**PROBLEM TO WORK ON:** Count every line of the data that includes "unixUnlock". State only the number.

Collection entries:
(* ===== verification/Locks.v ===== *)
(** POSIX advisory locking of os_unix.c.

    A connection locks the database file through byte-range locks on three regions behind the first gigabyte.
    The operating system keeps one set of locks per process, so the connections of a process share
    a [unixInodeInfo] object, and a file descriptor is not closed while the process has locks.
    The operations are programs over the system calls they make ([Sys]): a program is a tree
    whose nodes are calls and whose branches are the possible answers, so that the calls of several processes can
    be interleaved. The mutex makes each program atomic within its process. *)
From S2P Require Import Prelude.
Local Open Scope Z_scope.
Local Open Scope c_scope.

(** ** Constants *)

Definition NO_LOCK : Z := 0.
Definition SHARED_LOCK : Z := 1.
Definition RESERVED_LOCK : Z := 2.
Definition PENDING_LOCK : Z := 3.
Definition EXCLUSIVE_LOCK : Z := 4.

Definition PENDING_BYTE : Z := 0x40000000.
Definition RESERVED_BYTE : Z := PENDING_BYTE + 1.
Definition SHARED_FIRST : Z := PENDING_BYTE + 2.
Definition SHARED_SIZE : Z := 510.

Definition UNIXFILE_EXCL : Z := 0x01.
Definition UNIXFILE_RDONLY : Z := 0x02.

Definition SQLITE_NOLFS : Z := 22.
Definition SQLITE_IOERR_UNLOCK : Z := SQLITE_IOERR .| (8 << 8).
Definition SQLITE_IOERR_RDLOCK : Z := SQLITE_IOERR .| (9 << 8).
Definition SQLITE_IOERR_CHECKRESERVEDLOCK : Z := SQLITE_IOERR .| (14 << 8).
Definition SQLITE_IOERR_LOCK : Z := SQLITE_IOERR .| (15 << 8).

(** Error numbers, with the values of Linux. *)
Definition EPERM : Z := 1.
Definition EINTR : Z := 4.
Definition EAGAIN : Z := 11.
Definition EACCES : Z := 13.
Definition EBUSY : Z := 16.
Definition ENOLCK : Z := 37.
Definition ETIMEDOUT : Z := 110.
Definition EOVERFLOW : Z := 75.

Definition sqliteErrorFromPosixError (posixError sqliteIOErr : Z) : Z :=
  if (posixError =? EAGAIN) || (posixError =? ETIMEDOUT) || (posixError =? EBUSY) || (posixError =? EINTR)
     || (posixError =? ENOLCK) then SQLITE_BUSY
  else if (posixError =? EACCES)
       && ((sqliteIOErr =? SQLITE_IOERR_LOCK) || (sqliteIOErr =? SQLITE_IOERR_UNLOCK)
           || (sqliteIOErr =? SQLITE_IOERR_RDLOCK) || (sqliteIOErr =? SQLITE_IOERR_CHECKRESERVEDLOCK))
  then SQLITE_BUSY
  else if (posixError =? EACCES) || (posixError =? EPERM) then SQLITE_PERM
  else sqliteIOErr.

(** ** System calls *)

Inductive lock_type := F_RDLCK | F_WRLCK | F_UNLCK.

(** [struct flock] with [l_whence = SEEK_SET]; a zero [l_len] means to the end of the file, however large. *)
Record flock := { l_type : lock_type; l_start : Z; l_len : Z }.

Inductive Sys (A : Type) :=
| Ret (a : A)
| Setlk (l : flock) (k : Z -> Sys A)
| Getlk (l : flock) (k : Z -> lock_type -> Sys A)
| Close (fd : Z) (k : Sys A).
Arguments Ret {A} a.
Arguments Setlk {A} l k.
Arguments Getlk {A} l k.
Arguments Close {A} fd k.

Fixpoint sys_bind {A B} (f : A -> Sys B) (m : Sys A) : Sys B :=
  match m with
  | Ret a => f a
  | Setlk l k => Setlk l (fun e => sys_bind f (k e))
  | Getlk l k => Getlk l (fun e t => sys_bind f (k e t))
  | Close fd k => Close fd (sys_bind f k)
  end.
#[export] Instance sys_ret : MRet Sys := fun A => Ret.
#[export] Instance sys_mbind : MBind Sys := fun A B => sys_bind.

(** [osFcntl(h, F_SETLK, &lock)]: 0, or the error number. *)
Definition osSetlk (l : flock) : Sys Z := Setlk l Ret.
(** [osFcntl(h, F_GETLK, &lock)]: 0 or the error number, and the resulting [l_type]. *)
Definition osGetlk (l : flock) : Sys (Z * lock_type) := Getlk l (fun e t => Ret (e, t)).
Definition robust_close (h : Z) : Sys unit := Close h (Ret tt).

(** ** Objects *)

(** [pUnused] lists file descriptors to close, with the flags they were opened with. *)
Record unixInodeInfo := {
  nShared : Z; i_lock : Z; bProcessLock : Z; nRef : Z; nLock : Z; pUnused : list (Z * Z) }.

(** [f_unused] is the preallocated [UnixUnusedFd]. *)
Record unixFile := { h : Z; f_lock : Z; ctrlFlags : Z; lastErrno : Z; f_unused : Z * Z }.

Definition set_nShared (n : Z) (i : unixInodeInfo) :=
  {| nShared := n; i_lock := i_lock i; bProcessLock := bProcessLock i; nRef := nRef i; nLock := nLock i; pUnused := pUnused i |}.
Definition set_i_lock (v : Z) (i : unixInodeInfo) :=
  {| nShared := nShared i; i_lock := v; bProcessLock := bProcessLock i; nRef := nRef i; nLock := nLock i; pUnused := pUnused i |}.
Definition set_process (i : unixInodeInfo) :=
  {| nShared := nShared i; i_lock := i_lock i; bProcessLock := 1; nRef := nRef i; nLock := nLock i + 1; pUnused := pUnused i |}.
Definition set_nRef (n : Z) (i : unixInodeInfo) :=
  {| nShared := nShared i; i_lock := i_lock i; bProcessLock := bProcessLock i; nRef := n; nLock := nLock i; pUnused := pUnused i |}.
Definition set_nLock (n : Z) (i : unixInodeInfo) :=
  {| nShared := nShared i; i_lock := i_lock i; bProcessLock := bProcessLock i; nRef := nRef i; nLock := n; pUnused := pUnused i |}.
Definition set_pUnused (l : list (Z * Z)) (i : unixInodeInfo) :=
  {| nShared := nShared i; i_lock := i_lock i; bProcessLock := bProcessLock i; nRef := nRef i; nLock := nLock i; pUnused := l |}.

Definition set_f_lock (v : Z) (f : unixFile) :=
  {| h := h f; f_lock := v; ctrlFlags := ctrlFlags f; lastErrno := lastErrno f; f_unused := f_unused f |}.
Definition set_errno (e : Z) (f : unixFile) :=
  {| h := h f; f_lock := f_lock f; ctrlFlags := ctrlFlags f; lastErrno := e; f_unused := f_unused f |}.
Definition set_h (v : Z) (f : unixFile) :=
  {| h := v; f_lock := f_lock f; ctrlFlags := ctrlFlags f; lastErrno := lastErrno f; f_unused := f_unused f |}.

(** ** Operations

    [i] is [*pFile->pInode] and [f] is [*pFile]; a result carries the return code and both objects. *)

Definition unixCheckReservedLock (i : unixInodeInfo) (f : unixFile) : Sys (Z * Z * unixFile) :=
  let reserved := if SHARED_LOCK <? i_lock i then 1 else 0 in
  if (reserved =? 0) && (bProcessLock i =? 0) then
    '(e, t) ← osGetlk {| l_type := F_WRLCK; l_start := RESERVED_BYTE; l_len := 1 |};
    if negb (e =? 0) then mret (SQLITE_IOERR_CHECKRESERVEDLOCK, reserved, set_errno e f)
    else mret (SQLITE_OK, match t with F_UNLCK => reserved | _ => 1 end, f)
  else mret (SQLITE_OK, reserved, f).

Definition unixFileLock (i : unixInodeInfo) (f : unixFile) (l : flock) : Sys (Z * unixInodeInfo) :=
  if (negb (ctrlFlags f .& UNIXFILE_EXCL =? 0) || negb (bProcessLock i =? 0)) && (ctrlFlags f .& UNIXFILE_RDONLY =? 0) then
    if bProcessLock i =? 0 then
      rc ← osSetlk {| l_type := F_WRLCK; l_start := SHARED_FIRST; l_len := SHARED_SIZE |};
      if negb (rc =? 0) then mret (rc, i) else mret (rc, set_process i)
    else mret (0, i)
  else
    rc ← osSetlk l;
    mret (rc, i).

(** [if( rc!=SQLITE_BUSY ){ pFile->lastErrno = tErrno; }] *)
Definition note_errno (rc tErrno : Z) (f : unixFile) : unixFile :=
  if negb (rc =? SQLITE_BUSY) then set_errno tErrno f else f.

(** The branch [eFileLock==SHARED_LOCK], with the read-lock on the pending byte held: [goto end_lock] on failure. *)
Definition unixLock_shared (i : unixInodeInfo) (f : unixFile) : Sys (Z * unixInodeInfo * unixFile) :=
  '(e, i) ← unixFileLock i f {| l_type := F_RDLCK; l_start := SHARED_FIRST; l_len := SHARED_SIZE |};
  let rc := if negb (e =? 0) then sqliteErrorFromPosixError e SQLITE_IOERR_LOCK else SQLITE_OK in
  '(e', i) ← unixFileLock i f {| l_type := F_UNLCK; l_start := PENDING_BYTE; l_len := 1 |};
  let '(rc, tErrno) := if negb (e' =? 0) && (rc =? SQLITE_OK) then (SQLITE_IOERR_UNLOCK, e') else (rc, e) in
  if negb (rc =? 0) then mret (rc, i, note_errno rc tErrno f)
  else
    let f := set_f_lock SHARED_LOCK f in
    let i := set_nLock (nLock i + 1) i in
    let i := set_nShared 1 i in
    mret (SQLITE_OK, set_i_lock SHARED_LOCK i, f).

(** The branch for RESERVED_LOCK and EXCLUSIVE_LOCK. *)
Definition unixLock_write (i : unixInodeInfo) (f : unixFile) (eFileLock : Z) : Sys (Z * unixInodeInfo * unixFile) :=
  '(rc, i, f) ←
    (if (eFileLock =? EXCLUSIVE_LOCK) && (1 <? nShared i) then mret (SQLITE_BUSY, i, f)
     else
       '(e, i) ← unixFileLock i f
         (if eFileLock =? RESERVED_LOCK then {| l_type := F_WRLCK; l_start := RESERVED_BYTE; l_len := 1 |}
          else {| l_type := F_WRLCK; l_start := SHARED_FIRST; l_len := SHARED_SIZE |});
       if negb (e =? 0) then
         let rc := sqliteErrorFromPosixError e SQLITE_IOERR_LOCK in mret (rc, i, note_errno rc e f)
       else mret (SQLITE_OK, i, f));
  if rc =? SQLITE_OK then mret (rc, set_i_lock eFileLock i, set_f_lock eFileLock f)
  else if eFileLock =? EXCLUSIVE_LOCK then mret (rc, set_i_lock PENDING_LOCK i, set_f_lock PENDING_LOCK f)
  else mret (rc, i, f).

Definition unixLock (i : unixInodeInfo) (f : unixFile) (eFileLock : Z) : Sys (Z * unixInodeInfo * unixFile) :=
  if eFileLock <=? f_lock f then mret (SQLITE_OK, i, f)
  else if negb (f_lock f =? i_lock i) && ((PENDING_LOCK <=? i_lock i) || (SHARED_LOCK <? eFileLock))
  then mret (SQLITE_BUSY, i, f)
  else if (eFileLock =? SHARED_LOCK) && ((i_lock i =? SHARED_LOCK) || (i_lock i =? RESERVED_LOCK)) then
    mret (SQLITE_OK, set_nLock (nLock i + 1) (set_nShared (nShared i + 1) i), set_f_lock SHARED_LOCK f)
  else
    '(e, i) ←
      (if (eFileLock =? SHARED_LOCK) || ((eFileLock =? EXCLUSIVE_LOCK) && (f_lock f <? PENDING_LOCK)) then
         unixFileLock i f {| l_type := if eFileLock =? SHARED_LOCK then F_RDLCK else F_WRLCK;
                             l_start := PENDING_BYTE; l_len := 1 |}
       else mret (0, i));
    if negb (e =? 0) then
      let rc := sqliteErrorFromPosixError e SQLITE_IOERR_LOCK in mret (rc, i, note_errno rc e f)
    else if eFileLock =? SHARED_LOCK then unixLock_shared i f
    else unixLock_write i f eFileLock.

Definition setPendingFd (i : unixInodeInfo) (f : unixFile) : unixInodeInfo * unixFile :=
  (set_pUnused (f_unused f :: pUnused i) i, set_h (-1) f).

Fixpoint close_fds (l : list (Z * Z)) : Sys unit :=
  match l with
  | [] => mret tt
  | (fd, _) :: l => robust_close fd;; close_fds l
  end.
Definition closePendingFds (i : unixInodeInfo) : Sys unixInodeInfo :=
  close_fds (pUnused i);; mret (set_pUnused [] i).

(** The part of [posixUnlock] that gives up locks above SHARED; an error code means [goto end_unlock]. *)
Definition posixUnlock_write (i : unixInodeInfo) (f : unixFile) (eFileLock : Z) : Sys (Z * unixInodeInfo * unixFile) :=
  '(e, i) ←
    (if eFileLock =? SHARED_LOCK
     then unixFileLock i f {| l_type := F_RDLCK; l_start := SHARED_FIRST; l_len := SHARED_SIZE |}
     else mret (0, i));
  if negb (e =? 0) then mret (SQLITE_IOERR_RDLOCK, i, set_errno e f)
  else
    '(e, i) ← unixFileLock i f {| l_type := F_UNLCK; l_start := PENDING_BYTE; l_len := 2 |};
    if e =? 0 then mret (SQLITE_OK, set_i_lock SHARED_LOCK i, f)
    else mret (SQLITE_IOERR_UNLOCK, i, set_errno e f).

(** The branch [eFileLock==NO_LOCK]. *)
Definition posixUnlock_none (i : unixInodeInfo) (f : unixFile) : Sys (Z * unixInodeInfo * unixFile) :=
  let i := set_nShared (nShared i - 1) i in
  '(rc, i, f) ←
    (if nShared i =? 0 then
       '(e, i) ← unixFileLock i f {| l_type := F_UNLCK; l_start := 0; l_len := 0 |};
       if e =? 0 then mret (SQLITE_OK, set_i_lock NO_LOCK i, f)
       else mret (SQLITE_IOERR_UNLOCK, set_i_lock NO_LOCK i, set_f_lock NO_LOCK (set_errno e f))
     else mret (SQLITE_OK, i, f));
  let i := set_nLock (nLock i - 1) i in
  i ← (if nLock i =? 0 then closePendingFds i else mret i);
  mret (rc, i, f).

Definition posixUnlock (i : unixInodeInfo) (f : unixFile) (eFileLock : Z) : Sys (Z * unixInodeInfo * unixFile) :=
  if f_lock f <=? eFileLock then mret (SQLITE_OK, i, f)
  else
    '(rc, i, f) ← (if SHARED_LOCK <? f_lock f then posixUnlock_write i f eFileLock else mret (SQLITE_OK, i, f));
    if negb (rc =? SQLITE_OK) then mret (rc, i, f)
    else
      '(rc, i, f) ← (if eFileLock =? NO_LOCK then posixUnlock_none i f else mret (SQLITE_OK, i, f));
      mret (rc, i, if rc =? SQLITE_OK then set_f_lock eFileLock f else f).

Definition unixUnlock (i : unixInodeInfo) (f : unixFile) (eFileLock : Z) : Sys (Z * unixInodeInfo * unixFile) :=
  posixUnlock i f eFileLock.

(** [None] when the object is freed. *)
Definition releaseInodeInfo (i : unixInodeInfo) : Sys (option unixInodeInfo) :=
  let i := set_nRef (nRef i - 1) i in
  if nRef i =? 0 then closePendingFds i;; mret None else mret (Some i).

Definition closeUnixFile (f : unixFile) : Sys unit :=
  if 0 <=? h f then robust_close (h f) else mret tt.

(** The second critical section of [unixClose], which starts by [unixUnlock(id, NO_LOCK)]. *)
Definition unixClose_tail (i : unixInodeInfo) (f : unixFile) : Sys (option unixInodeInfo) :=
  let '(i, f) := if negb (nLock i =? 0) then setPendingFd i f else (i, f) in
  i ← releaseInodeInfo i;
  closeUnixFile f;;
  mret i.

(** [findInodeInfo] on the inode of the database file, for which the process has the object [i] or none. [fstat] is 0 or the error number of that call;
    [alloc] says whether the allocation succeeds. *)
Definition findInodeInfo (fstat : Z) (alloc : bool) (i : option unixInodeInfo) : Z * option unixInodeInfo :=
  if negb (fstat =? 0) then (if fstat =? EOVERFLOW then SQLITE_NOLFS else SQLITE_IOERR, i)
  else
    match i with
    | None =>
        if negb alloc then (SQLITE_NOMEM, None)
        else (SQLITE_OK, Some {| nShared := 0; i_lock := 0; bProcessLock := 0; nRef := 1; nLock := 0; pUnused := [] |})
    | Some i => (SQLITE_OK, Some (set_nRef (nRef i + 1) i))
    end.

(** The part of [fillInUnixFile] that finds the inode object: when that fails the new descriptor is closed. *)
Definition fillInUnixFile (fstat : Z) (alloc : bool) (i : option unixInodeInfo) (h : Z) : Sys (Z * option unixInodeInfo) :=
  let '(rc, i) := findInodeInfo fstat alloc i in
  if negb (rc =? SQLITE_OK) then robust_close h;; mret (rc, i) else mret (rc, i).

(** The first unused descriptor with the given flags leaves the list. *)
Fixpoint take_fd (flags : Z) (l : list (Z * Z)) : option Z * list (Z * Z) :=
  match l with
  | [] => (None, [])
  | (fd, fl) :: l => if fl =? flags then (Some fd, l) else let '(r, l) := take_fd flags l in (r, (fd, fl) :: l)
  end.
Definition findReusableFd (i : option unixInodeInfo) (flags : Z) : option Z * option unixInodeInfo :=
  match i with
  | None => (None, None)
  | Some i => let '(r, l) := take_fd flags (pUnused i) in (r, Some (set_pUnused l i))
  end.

...

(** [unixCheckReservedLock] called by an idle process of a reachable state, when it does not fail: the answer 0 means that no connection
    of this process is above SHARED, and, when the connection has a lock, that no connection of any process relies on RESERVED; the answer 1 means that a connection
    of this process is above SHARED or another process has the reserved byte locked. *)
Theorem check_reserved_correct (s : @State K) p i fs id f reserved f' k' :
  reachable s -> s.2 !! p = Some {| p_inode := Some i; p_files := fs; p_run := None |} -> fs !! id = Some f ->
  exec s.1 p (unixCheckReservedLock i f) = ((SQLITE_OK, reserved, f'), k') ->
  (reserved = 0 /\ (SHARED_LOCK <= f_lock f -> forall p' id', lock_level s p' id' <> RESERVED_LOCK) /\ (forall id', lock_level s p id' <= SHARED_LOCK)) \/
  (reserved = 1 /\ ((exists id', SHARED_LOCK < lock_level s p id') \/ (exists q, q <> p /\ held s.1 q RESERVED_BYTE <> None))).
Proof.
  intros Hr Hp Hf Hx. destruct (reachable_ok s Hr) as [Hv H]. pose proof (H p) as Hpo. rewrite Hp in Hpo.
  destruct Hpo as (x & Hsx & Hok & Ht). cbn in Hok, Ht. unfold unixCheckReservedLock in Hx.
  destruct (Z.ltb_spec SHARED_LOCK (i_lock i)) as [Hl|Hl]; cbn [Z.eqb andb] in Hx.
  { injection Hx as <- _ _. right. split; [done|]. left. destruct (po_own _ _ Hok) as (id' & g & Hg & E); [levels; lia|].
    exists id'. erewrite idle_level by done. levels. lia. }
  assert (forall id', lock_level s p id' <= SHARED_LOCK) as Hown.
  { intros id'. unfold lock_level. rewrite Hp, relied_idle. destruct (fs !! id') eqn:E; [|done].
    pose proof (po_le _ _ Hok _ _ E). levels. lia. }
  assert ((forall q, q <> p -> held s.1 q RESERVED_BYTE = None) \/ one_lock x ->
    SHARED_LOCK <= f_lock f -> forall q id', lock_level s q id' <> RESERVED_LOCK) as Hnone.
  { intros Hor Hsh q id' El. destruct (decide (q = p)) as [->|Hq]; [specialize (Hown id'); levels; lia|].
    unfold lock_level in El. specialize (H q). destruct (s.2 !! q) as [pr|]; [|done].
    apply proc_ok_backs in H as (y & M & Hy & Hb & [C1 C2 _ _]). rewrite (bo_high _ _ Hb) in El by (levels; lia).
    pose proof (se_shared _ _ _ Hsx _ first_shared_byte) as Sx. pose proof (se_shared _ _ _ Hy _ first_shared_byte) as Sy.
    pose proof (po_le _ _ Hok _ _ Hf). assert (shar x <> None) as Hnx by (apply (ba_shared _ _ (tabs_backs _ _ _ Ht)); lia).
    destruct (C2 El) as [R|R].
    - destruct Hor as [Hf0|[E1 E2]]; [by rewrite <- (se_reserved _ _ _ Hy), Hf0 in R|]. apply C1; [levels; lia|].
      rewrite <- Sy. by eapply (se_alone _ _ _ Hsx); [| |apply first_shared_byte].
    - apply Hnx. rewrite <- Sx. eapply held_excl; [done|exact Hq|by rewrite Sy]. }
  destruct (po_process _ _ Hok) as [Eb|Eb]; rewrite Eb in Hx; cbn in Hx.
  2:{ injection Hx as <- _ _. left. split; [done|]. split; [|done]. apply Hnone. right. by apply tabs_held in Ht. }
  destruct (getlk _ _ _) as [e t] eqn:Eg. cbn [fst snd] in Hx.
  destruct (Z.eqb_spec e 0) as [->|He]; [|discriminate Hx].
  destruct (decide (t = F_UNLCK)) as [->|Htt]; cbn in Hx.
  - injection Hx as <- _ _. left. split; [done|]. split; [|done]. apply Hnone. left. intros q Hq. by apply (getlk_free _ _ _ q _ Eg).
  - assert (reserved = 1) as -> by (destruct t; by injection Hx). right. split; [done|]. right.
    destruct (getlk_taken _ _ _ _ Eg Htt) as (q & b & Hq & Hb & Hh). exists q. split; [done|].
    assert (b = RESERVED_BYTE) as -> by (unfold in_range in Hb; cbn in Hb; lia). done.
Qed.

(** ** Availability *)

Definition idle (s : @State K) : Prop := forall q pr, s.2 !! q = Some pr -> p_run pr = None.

**ANSWER TO THE PROBLEM:** 2